You are viewing a plain text version of this content. The canonical link for it is here.
Posted to dev@pig.apache.org by Rohini Palaniswamy <ro...@gmail.com> on 2016/02/11 21:25:16 UTC

Review Request 43498: PIG-4759 Fix TestMultiQueryLocal.testStoreOrder failure from the initial change

-----------------------------------------------------------
This is an automatically generated e-mail. To reply, visit:
https://reviews.apache.org/r/43498/
-----------------------------------------------------------

Review request for pig and Daniel Dai.


Bugs: PIG-4759
    https://issues.apache.org/jira/browse/PIG-4759


Repository: pig


Description
-------

After the initial fix which changed to a separate DAG for LOAD after STORE in TezCompiler, TestMultiQueryLocal.testStoreOrder broke.

Problem was split code was iterating over the operators picking the ones to be split and splitting them.
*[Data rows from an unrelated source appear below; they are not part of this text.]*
Lemma no_read_up_to_store F L B k j val vol :
  k ≤ j → instrs F B !! j = Some (StoreInst val L vol) →
  (∀ m vol', k ≤ m < j → instrs F B !! m ≠ Some (LoadInst L vol')) →
  ¬ may_read F L B k.
Proof.
  intros Hkj Hj. remember (j - k) as d eqn:Hd. revert k Hkj Hd.
  induction d as [| d IH]; intros k Hkj Hd Hnoload Hread.
  - assert (k = j) as -> by lia.
    inversion Hread
      as [B' k' vol' Hk | B' k' Instr Hk Hns _ | B' k' S Hlen _ _]; subst.
    + congruence.
    + rewrite Hj in Hk. injection Hk as <-. by eapply Hns.
    + apply lookup_lt_Some in Hj. lia.
  - inversion Hread
      as [B' k' vol' Hk | B' k' Instr Hk Hns Hnext | B' k' S Hlen _ _]; subst.
    + eapply (Hnoload k); [lia | done].
    + eapply (IH (S k)); [lia | lia | | done].
      intros m vol' Hm. apply Hnoload. lia.
    + apply lookup_lt_Some in Hj. lia.
Qed.

Lemma may_read_in_exit_block F L B k :
  may_read F L B k → successors F B = [] →
  ∃ j vol, k ≤ j ∧ instrs F B !! j = Some (LoadInst L vol).
Proof.
  induction 1 as [B k vol Hk | B k Instr _ _ _ IH | B k S _ HS _ _];
    intros Hexit.
  - by exists k, vol.
  - destruct (IH Hexit) as (j & vol & Hj & Hload). exists j, vol.
    split; [lia | done].
  - rewrite Hexit in HS. by apply elem_of_nil in HS.
Qed.

(** X13.  A store that a load of the same location follows in its block,
    with no store to that location in between, is never erased: it is not
    collected, and it is still in its block in the function returned. *)
Theorem store_read_in_its_block_is_kept (F : Function) (B : BasicBlock)
    (i j : nat) (val ptr : Value) (vol vol' : bool) :
  i < j →
  instrs F B !! i = Some (StoreInst val ptr vol) →
  instrs F B !! j = Some (LoadInst ptr vol') →
  (∀ k val' vol'', i < k < j →
                   instrs F B !! k ≠ Some (StoreInst val' ptr vol'')) →
  ∃ toErase F' changed,
    dead_stores F = Some toErase ∧
    runOnFunction F = Some (F', changed) ∧
    erases_exactly F F' toErase ∧
    ((B, i) ∉ toErase) ∧
    ∃ i', i' ≤ i ∧ instrs F' B !! i' = Some (StoreInst val ptr vol).
Proof.
  intros Hij Hi Hj Hnostore.
  destruct (pass_erases_never_read F)
    as (toErase & F' & changed & Hdead & Hrun & Her & Hiff).
  exists toErase, F', changed. repeat (split; [done |]).
  assert ((B, i) ∉ toErase) as Hkept.
  { intros (_ & val0 & ptr0 & vol0 & Hi0 & Hnever)%Hiff.
    rewrite Hi in Hi0. injection Hi0 as <- <- <-. apply Hnever.
    apply (may_read_up_to_load F ptr B (S i) j vol'); [lia | done |].
    intros m val' vol'' Hm. apply Hnostore. lia. }
  split; [done |]. by eapply (erasure_kept _ 0 _ _ i _ (Her B)).
Qed.

(** X14.  A store in a reachable block that another store to the same
    location follows in its block, with no load of that location in between,
    is always erased: it is collected, and the function returned is the given
    one without exactly the collected instructions, its block strictly
    shorter. *)
Theorem overwritten_store_is_erased (F : Function) (B : BasicBlock)
    (i j : nat) (val val' ptr : Value) (vol vol' : bool) :
  reachable F (entry F) B →
  i < j →
  instrs F B !! i = Some (StoreInst val ptr vol) →
  instrs F B !! j = Some (StoreInst val' ptr vol') →
  (∀ k vol'', i < k < j → instrs F B !! k ≠ Some (LoadInst ptr vol'')) →
  ∃ toErase F' changed,
    dead_stores F = Some toErase ∧
    runOnFunction F = Some (F', changed) ∧
    erases_exactly F F' toErase ∧
    (B, i) ∈ toErase ∧
    length (instrs F' B) < length (instrs F B).
Proof.
  intros HB Hij Hi Hj Hnoload.
  destruct (pass_erases_never_read F)
    as (toErase & F' & changed & Hdead & Hrun & Her & Hiff).
  exists toErase, F', changed. repeat (split; [done |]).
  assert ((B, i) ∈ toErase) as Hin.
  { apply Hiff. split; [done |].
    exists val, ptr, vol. split; [done |].
    apply (no_read_up_to_store F ptr B (S i) j val' vol'); [lia | done |].
    intros m vol'' Hm. apply Hnoload. lia. }
  split; [done |]. eapply erases_exactly_shorter; [done | done |].
  by apply lookup_lt_Some in Hi.
Qed.

(** X15.  In a reachable block without successors, a store that no load of
    the same location follows in the block is always erased (nothing is live
    when the function exits): it is collected, and the function returned is
    the given one without exactly the collected instructions, its block
    strictly shorter. *)
Theorem unread_store_of_exit_block_is_erased (F : Function) (B : BasicBlock)
    (i : nat) (val ptr : Value) (vol : bool) :
  reachable F (entry F) B →
  successors F B = [] →
  instrs F B !! i = Some (StoreInst val ptr vol) →
  (∀ k vol', i < k → instrs F B !! k ≠ Some (LoadInst ptr vol')) →
  ∃ toErase F' changed,
    dead_stores F = Some toErase ∧
    runOnFunction F = Some (F', changed) ∧
    erases_exactly F F' toErase ∧
    (B, i) ∈ toErase ∧
    length (instrs F' B) < length (instrs F B).
Proof.
  intros HB Hexit Hi Hnoload.
  destruct (pass_erases_never_read F)
    as (toErase & F' & changed & Hdead & Hrun & Her & Hiff).
  exists toErase, F', changed. repeat (split; [done |]).
  assert ((B, i) ∈ toErase) as Hin.
  { apply Hiff. split; [done |].
    exists val, ptr, vol. split; [done |].
    intros (j & vol' & Hj & Hload)%may_read_in_exit_block; [| done].
    eapply (Hnoload j); [lia | done]. }
  split; [done |]. eapply erases_exactly_shorter; [done | done |].
  by apply lookup_lt_Some in Hi.
Qed.

(** X16.  The pass returns [false], leaving the function as it is, exactly
    when every store of every reachable block is to a location that some
    path from the point after the store reads before storing to it again. *)
Theorem unchanged_iff_every_store_is_read (F : Function) :
  ∃ F' changed,
    runOnFunction F = Some (F', changed) ∧
    (changed = false → F' = F) ∧
    (changed = false ↔
     ∀ B i val ptr vol,
       reachable F (entry F) B →
       instrs F B !! i = Some (StoreInst val ptr vol) →
       may_read F ptr B (S i)).
Proof.
  destruct (pass_run F)
    as (visited & order & lv & _ & Hsolve & Hdead & Hrun & Han).
  set (D := (mark F order (loads_out lv)).2) in *.
  exists (erase_all F D), (bool_decide (D ≠ [])). split; [done |].
  rewrite bool_decide_eq_false.
  split; [intros ->%dec_stable; apply erase_all_nil |]. split.
  - intros HD%dec_stable B i val ptr vol HB%(an_reachable _ _ _ _ Han) Hi.
    apply (transfer_may_read_drop F B ptr (loads_out lv !!! B));
      [by apply lookup_lt_Some in Hi | |].
    { apply (solve_within_paths _ _ _ _ Hsolve B ptr). }
    apply dec_stable. intros Hnot.
    apply (elem_of_nil (B, i)). rewrite <- HD.
    apply (an_dead _ _ _ _ Han). split; [done |].
    unfold is_dead_store. by rewrite Hi.
  - intros Hall HD. destruct (nil_or_elem D) as [? | [[B i] Hr]]; [done |].
    destruct (marked_iff_never_read F) as (D0 & HD0 & _ & Hiff).
    rewrite Hdead in HD0. injection HD0 as <-.
    apply Hiff in Hr as (HB & val & ptr & vol & Hi & Hnever).
    by apply Hnever, (Hall B i val ptr vol).
Qed.

(** ** Convergence on acyclic graphs *)

Lemma visits_at_fixpoint F l lv :
  (∀ B, B ∈ l → fixpoint_at F lv B) → visits F l (false, lv) = (false, lv).
Proof.
  induction l as [| BB l IH]; intros Hfix; [done |].
  rewrite visits_cons.
  destruct (visit_block_spec F BB false lv)
    as (c1 & lv1 & -> & _ & _ & Hch & Hsame).
  destruct (Hfix BB) as [Hout Hin]; [by left |].
  assert (c1 = false) as ->.
  { destruct c1; [| done]. exfalso.
    destruct (proj1 Hch eq_refl) as [? | [Hne | Hne]]; [done | |].
    - by apply Hne.
    - apply Hne. unfold new_in_of, new_out_of. by rewrite <- Hout. }
  rewrite (Hsame eq_refl). apply IH. intros B HB. apply Hfix. by right.
Qed.

(** When the successors of every block stand before it in the order, one
    pass establishes the equations at every block. *)
Lemma visits_establish_fixpoint F (order : list BasicBlock) :
  NoDup order →
  (∀ b s, b ∈ order → s ∈ successors F b → before order s b) →
  ∀ l1 l2 changed lv,
    order = l1 ++ l2 →
    (∀ B, B ∈ l1 → fixpoint_at F lv B) →
    ∀ B, B ∈ order → fixpoint_at F (visits F l2 (changed, lv)).2 B.
Proof.
  intros Hnd Hfirst l1 l2. revert l1.
  induction l2 as [| BB l2 IH]; intros l1 changed lv Hord Hfix.
  - rewrite app_nil_r in Hord. subst l1. exact Hfix.
  - rewrite visits_cons.
    destruct (visit_block_spec F BB changed lv)
      as (c1 & lv1 & -> & Hout & Hin & _).
    apply (IH (l1 ++ [BB])); [by rewrite <- app_assoc |].
    assert (BB ∉ l1) as HBB.
    { rewrite Hord in Hnd. apply NoDup_app in Hnd as (_ & Hdisj & _).
      intros HBB. apply (Hdisj BB HBB). by left. }
    assert (∀ b s, b ∈ l1 ++ [BB] → s ∈ successors F b → s ∈ l1) as Hsucc.
    { intros b s Hb Hs.
      assert (b ∈ order) as Hbo.
      { rewrite Hord.
        apply elem_of_app in Hb as [? | ->%list_elem_of_singleton];
          apply elem_of_app; [by left | right; by left]. }
      destruct (Hfirst b s Hbo Hs) as (i & j & Hi & Hj & Hlt).
      assert (j ≤ length l1) as Hjl.
      { apply elem_of_app in Hb as [Hb | ->%list_elem_of_singleton].
        - apply list_elem_of_lookup_1 in Hb as (j' & Hj').
          assert (order !! j' = Some b) as Hj''
            by (rewrite Hord; by apply lookup_app_l_Some).
          rewrite (NoDup_lookup _ _ _ _ Hnd Hj Hj'').
          apply lookup_lt_Some in Hj'. lia.
        - assert (order !! length l1 = Some BB) as Hj''
            by (rewrite Hord; by apply list_lookup_middle).
          by rewrite (NoDup_lookup _ _ _ _ Hnd Hj Hj''). }
      rewrite Hord in Hi. rewrite lookup_app_l in Hi by lia.
      by eapply list_elem_of_lookup_2. }
    assert (∀ b, b ∈ l1 ++ [BB] →
                 union_of_in (loads_in lv1) (successors F b)
                 = union_of_in (loads_in lv) (successors F b)) as Hunion.
    { intros b Hb. apply set_eq. intros x. rewrite !elem_of_union_of_in.
      f_equiv. intros s. split; intros [Hs Hx]; (split; [done |]).
      - rewrite Hin in Hx. case_decide; [| done]. subst s.
        by apply Hsucc in Hs.
      - rewrite Hin. case_decide; [| done]. subst s. by apply Hsucc in Hs. }
    intros B HB. unfold fixpoint_at. rewrite (Hunion B HB), Hout, Hin.
    apply elem_of_app in HB as [HB | ->%list_elem_of_singleton].
    + rewrite !decide_False by (intros ->; done). by apply Hfix.
    + by rewrite !decide_True.
Qed.

Lemma solve_in_two_passes F (order : list BasicBlock) :
  NoDup order →
  (∀ b s, b ∈ order → s ∈ successors F b → before order s b) →
  is_Some (solve 2 F order (init_liveness order)).
Proof.
  intros Hnd Hfirst.
  pose proof (visits_establish_fixpoint F order Hnd Hfirst [] order false
                (init_liveness order) eq_refl) as Hfix.
  simpl. change (solver_pass F order (init_liveness order))
    with (visits F order (false, init_liveness order)).
  destruct (visits F order (false, init_liveness order)) as [[] lv1];
    [| eauto].
  simpl in Hfix.
  change (solver_pass F order lv1) with (visits F order (false, lv1)).
  rewrite visits_at_fixpoint; [eauto |].
  apply Hfix. by intros B ?%elem_of_nil.
Qed.

(** X17.  On a function whose reachable blocks form no cycle, the order
    [dfsPostorder] computes makes the solver converge at once: the [while]
    loop ends after at most two passes, the second of which finds nothing
    to change. *)
Theorem acyclic_function_is_solved_in_two_passes (F : Function) :
  (∀ b s, reachable F (entry F) b → s ∈ successors F b →
          ¬ reachable F s b) →
  ∃ visited order lv,
    dfsPostorder (dfs_fuel F) F (entry F) (∅, []) = Some (visited, order) ∧
    solve 2 F order (init_liveness order) = Some lv.
Proof.
  intros Hacyclic.
  destruct (dfs_order_spec F)
    as (visited & order & Hdfs & _ & Hnd & Hreach & _).
  destruct (solve_in_two_passes F order Hnd) as [lv Hsolve].
  { intros b s Hb Hs.
    assert (stack_reaches F ∅ [] (entry F)) as Hstack
      by (split; [by intros x ?%elem_of_nil | set_solver]).
    assert (b ∉ []) as Hnb by (by intros ?%elem_of_nil).
    destruct (dfs_call_edges F _ _ _ _ _ _ (not_elem_of_empty _) Hstack
                Hdfs b s Hb Hnb Hs) as [? | Hback]; [done |].
    exfalso. eapply Hacyclic; [| exact Hs | exact Hback]. by apply Hreach. }
  by exists visited, order, lv.
Qed.

(** ** Witnesses of the further properties *)

(** Witness for X3: nothing loads from location [1] in [F_chain]. *)
Lemma stores_to_unloaded_location_are_erased_witness :
  (∀ B i vol, reachable F_chain (entry F_chain) B →
              instrs F_chain B !! i ≠ Some (LoadInst 1 vol)) ∧
  ∃ toErase F' changed,
    dead_stores F_chain = Some toErase ∧
    runOnFunction F_chain = Some (F', changed) ∧
    erases_exactly F_chain F' toErase ∧
    (∀ B i val vol,
        reachable F_chain (entry F_chain) B →
        instrs F_chain B !! i = Some (StoreInst val 1 vol) →
        (B, i) ∈ toErase) ∧
    (∀ B j val vol,
        reachable F_chain (entry F_chain) B →
        instrs F' B !! j ≠ Some (StoreInst val 1 vol)).
Proof.
  assert (∀ B i vol, reachable F_chain (entry F_chain) B →
                     instrs F_chain B !! i ≠ Some (LoadInst 1 vol)) as Hnoload.
  { intros B i vol _. unfold F_chain. rewrite instrs_single_block.
    destruct (decide (B = 0)); [| by rewrite lookup_nil].
    by destruct i as [| [| i]]. }
  split; [exact Hnoload |].
  exact (stores_to_unloaded_location_are_erased F_chain 1 Hnoload).
Defined.



(** Witness for X13: the second store of [F_overwrite], read by the load
    below it, while the first one is erased. *)
Lemma store_read_in_its_block_is_kept_witness :
  ∃ toErase F' changed,
    dead_stores F_overwrite = Some toErase ∧
    runOnFunction F_overwrite = Some (F', changed) ∧
    erases_exactly F_overwrite F' toErase ∧
    ((0, 1) ∉ toErase) ∧
    ∃ i', i' ≤ 1 ∧ instrs F' 0 !! i' = Some (StoreInst 0 1 false).
Proof.
  apply (store_read_in_its_block_is_kept F_overwrite 0 1 2 0 1 false false).
  - lia.
  - reflexivity.
  - reflexivity.
  - intros k val' vol'' Hk. lia.
Defined.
The dependencies were messed up and the resulting plan created DAGs that were not correctly connected and there were two empty DAGs which caused an exception. The new logic is as follows
     1) Traverse the plan from root to leaves and find operators to segment from the root.
     2) Disconnect all its successors before moving into new plans. Previously this was not done and due to dependencies the operToSegment was also moved to new plan causing empty DAGs.
     3) Move each of the successors into their new plans and recursively split the successor. When successors are moved into new plans, they can also move other successors along with them due to dependencies and with the recursive splits they can end up in any container. So we scan the plan to see which container they ended up and then connect with that to maintain the dependency correctly.
     4) Repeat steps 1 to 3 for remaining operators to segment in the initial plan.


Diffs
-----

  http://svn.apache.org/repos/asf/pig/trunk/src/org/apache/pig/backend/hadoop/executionengine/tez/plan/TezPlanContainer.java 1729745 
  http://svn.apache.org/repos/asf/pig/trunk/src/org/apache/pig/backend/hadoop/executionengine/tez/plan/TezPlanContainerPrinter.java 1729745 
  http://svn.apache.org/repos/asf/pig/trunk/src/org/apache/pig/backend/hadoop/executionengine/tez/plan/TezPrinter.java 1729745 
  http://svn.apache.org/repos/asf/pig/trunk/src/org/apache/pig/tools/pigstats/tez/TezDAGStats.java 1729745 
  http://svn.apache.org/repos/asf/pig/trunk/test/org/apache/pig/test/data/GoldenFiles/tez/TEZC-LoadStore-1.gld 1729745 
  http://svn.apache.org/repos/asf/pig/trunk/test/org/apache/pig/test/data/GoldenFiles/tez/TEZC-LoadStore-2-JDK7.gld PRE-CREATION 
  http://svn.apache.org/repos/asf/pig/trunk/test/org/apache/pig/test/data/GoldenFiles/tez/TEZC-LoadStore-2.gld PRE-CREATION 
  http://svn.apache.org/repos/asf/pig/trunk/test/org/apache/pig/test/data/GoldenFiles/tez/TEZC-Native-1.gld 1729745 
  http://svn.apache.org/repos/asf/pig/trunk/test/org/apache/pig/tez/TestTezCompiler.java 1729745 

Diff: https://reviews.apache.org/r/43498/diff/


Testing
-------

Added additional tests in TestTezCompiler and also printed more information in the explain output to see the DAG dependency graph.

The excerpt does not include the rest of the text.